(DATA TO PROCESS)
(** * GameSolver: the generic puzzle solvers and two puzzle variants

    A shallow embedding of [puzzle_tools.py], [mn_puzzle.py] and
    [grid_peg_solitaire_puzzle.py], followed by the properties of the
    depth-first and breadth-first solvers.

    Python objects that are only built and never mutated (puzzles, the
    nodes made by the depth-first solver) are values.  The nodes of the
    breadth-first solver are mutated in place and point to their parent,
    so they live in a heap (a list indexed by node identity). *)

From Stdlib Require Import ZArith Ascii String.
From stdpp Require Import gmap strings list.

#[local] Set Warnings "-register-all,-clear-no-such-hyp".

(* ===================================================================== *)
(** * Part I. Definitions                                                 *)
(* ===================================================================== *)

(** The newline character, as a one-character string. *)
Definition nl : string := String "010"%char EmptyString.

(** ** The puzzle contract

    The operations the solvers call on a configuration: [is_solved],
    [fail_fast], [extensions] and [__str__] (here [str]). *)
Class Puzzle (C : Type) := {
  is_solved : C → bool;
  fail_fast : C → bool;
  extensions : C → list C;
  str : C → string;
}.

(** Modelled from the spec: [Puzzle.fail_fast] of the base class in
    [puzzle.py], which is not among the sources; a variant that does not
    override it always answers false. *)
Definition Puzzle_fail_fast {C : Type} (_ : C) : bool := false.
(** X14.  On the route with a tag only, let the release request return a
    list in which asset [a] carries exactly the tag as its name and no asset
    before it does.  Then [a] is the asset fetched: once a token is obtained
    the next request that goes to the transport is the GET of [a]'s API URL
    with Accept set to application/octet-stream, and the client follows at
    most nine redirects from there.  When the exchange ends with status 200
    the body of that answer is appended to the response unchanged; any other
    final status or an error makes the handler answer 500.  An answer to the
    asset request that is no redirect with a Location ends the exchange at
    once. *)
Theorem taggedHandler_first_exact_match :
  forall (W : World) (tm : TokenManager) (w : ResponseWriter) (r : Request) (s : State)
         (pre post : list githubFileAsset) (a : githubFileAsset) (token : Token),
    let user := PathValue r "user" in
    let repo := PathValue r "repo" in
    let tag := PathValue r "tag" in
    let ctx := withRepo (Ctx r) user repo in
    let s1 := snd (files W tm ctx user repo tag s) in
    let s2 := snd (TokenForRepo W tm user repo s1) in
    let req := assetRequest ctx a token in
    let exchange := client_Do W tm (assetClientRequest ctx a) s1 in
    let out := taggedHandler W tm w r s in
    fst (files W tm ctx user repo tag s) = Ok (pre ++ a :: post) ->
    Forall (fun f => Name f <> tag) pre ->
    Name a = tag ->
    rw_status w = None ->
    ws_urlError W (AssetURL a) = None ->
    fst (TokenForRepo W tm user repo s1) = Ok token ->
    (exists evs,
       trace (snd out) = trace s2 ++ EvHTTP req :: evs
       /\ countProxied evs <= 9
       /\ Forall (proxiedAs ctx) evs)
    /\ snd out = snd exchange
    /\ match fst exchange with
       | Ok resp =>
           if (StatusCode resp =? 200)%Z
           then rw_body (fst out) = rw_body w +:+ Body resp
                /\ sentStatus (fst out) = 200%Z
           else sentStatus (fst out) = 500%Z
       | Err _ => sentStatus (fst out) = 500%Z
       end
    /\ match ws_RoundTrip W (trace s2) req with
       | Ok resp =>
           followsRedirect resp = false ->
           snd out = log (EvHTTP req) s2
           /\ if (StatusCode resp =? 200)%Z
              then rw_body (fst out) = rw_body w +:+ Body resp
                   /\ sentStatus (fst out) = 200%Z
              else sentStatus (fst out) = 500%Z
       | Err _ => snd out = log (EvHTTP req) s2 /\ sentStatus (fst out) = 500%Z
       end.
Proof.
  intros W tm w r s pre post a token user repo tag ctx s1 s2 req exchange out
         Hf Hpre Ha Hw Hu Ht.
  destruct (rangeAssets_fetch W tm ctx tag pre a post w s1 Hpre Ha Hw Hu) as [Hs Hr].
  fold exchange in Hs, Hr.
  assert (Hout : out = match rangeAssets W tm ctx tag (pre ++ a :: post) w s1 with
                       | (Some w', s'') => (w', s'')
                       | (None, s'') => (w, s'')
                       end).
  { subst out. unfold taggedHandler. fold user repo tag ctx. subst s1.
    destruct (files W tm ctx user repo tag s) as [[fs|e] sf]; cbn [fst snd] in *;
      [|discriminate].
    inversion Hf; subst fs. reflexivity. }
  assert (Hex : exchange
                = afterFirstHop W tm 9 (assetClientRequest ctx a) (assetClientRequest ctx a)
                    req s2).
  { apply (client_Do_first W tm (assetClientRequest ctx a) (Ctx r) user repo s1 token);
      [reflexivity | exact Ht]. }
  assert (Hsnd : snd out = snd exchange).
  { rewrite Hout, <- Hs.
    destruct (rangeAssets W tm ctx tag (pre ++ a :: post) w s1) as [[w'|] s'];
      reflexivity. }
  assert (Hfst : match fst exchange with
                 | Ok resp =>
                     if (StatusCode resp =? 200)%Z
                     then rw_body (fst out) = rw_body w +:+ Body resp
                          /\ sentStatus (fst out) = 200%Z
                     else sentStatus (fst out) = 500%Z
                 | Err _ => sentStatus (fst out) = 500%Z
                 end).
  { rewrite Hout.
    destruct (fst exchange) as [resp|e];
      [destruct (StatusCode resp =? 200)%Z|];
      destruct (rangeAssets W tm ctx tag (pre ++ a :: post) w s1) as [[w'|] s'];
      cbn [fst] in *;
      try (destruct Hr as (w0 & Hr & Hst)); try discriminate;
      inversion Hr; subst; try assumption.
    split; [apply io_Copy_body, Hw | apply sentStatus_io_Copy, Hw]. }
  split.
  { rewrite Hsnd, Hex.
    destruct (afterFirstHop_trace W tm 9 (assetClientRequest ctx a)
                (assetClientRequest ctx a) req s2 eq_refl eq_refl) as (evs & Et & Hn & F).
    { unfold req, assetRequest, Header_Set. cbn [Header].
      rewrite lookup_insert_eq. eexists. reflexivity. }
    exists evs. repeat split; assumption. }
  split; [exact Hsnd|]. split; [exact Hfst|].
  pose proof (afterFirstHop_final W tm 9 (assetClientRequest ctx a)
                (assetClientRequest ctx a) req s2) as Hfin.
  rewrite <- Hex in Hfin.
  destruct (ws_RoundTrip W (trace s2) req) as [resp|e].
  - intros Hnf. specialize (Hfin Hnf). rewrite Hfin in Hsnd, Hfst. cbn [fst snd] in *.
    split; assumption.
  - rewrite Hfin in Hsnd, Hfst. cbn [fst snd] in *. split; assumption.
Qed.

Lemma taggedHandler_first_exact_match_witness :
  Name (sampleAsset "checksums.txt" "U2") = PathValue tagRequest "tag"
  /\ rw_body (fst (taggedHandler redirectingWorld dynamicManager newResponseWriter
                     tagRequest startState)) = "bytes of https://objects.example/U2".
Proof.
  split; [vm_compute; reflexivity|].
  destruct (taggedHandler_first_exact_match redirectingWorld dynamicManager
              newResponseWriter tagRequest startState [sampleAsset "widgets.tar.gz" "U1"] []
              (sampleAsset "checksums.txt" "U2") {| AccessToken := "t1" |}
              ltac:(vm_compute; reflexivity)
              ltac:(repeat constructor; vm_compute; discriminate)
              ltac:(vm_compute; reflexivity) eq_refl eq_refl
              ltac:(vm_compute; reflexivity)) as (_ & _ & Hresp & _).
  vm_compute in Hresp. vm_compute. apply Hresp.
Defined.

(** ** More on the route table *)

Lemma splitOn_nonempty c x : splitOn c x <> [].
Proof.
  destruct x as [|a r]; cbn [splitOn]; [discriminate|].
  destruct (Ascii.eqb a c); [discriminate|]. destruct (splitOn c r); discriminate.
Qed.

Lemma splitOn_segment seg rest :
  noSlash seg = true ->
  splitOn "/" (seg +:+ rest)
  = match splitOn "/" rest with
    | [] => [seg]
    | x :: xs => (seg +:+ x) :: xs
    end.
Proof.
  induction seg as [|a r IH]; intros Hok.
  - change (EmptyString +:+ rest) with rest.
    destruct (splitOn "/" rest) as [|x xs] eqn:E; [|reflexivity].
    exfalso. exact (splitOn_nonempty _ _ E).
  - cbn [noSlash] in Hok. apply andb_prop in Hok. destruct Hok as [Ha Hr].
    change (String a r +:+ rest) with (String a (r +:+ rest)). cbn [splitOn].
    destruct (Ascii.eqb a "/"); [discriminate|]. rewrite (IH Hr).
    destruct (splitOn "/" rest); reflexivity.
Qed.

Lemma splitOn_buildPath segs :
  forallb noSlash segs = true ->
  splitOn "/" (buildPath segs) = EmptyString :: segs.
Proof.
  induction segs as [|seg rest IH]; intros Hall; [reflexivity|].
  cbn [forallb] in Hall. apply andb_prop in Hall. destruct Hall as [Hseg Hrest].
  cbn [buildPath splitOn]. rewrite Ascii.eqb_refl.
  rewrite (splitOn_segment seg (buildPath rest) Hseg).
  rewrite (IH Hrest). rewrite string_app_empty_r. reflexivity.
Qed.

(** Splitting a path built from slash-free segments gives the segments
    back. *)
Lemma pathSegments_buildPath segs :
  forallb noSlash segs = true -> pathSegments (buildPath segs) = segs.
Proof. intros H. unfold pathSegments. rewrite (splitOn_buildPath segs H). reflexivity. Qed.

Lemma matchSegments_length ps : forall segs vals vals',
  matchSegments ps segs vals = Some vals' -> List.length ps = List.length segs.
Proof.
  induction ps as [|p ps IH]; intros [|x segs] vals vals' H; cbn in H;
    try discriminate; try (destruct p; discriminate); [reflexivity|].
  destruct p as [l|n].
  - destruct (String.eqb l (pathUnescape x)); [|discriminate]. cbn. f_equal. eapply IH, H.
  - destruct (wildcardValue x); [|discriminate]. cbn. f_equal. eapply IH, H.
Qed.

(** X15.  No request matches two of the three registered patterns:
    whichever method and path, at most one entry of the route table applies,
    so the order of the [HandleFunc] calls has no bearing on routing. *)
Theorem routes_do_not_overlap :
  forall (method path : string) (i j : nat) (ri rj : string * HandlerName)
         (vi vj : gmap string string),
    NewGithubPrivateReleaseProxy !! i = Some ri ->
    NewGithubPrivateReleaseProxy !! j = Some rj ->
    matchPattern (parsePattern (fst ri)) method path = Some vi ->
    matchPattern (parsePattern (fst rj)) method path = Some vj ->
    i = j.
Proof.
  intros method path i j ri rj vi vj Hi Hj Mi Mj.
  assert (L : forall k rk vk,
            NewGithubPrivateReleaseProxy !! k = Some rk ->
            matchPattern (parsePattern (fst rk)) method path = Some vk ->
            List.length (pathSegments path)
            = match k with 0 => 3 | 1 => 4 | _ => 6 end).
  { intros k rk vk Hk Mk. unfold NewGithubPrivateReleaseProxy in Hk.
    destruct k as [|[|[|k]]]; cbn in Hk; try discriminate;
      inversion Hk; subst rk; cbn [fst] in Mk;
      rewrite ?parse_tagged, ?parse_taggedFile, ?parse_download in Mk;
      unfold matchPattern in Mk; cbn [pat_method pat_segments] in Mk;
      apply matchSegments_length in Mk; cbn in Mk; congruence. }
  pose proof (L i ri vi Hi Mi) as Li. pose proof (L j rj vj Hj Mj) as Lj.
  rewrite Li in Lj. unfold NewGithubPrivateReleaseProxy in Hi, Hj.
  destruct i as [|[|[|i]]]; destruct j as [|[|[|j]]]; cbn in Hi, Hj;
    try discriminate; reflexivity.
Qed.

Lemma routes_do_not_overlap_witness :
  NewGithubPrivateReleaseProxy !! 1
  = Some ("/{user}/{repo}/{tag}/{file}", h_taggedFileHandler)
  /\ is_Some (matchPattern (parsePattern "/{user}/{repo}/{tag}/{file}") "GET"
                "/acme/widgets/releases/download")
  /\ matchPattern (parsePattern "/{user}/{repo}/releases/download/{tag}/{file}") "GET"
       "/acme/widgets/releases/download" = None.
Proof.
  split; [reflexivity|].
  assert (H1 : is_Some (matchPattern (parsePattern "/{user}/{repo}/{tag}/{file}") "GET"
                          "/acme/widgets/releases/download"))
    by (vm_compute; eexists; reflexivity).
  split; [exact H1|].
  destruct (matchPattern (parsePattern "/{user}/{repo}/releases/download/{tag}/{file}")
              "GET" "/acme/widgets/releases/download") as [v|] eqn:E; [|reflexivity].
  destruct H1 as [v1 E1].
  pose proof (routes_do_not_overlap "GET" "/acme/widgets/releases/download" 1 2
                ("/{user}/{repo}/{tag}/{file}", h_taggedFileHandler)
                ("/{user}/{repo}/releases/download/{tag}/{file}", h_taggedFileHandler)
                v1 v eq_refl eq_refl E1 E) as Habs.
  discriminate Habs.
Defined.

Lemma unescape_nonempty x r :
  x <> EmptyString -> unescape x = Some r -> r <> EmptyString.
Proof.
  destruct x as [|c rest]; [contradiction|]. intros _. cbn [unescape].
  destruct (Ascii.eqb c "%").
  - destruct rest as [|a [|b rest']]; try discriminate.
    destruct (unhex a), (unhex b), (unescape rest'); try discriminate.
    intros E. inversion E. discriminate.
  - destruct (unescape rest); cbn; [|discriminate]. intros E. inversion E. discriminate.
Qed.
(End DATA TO PROCESS)
(EXERCISE DESCRIPTION):
What are the lines above, starting at the one with "(** Splitting a" and ending at the one with "destruct i as"? Give them again exactly, and only them.

(EXERCISE RESPONSE):
(** Splitting a path built from slash-free segments gives the segments
    back. *)
Lemma pathSegments_buildPath segs :
  forallb noSlash segs = true -> pathSegments (buildPath segs) = segs.
Proof. intros H. unfold pathSegments. rewrite (splitOn_buildPath segs H). reflexivity. Qed.

Lemma matchSegments_length ps : forall segs vals vals',
  matchSegments ps segs vals = Some vals' -> List.length ps = List.length segs.
Proof.
  induction ps as [|p ps IH]; intros [|x segs] vals vals' H; cbn in H;
    try discriminate; try (destruct p; discriminate); [reflexivity|].
  destruct p as [l|n].
  - destruct (String.eqb l (pathUnescape x)); [|discriminate]. cbn. f_equal. eapply IH, H.
  - destruct (wildcardValue x); [|discriminate]. cbn. f_equal. eapply IH, H.
Qed.

(** X15.  No request matches two of the three registered patterns:
    whichever method and path, at most one entry of the route table applies,
    so the order of the [HandleFunc] calls has no bearing on routing. *)
Theorem routes_do_not_overlap :
  forall (method path : string) (i j : nat) (ri rj : string * HandlerName)
         (vi vj : gmap string string),
    NewGithubPrivateReleaseProxy !! i = Some ri ->
    NewGithubPrivateReleaseProxy !! j = Some rj ->
    matchPattern (parsePattern (fst ri)) method path = Some vi ->
    matchPattern (parsePattern (fst rj)) method path = Some vj ->
    i = j.
Proof.
  intros method path i j ri rj vi vj Hi Hj Mi Mj.
  assert (L : forall k rk vk,
            NewGithubPrivateReleaseProxy !! k = Some rk ->
            matchPattern (parsePattern (fst rk)) method path = Some vk ->
            List.length (pathSegments path)
            = match k with 0 => 3 | 1 => 4 | _ => 6 end).
  { intros k rk vk Hk Mk. unfold NewGithubPrivateReleaseProxy in Hk.
    destruct k as [|[|[|k]]]; cbn in Hk; try discriminate;
      inversion Hk; subst rk; cbn [fst] in Mk;
      rewrite ?parse_tagged, ?parse_taggedFile, ?parse_download in Mk;
      unfold matchPattern in Mk; cbn [pat_method pat_segments] in Mk;
      apply matchSegments_length in Mk; cbn in Mk; congruence. }
  pose proof (L i ri vi Hi Mi) as Li. pose proof (L j rj vj Hj Mj) as Lj.
  rewrite Li in Lj. unfold NewGithubPrivateReleaseProxy in Hi, Hj.
  destruct i as [|[|[|i]]]; destruct j as [|[|[|j]]]; cbn in Hi, Hj;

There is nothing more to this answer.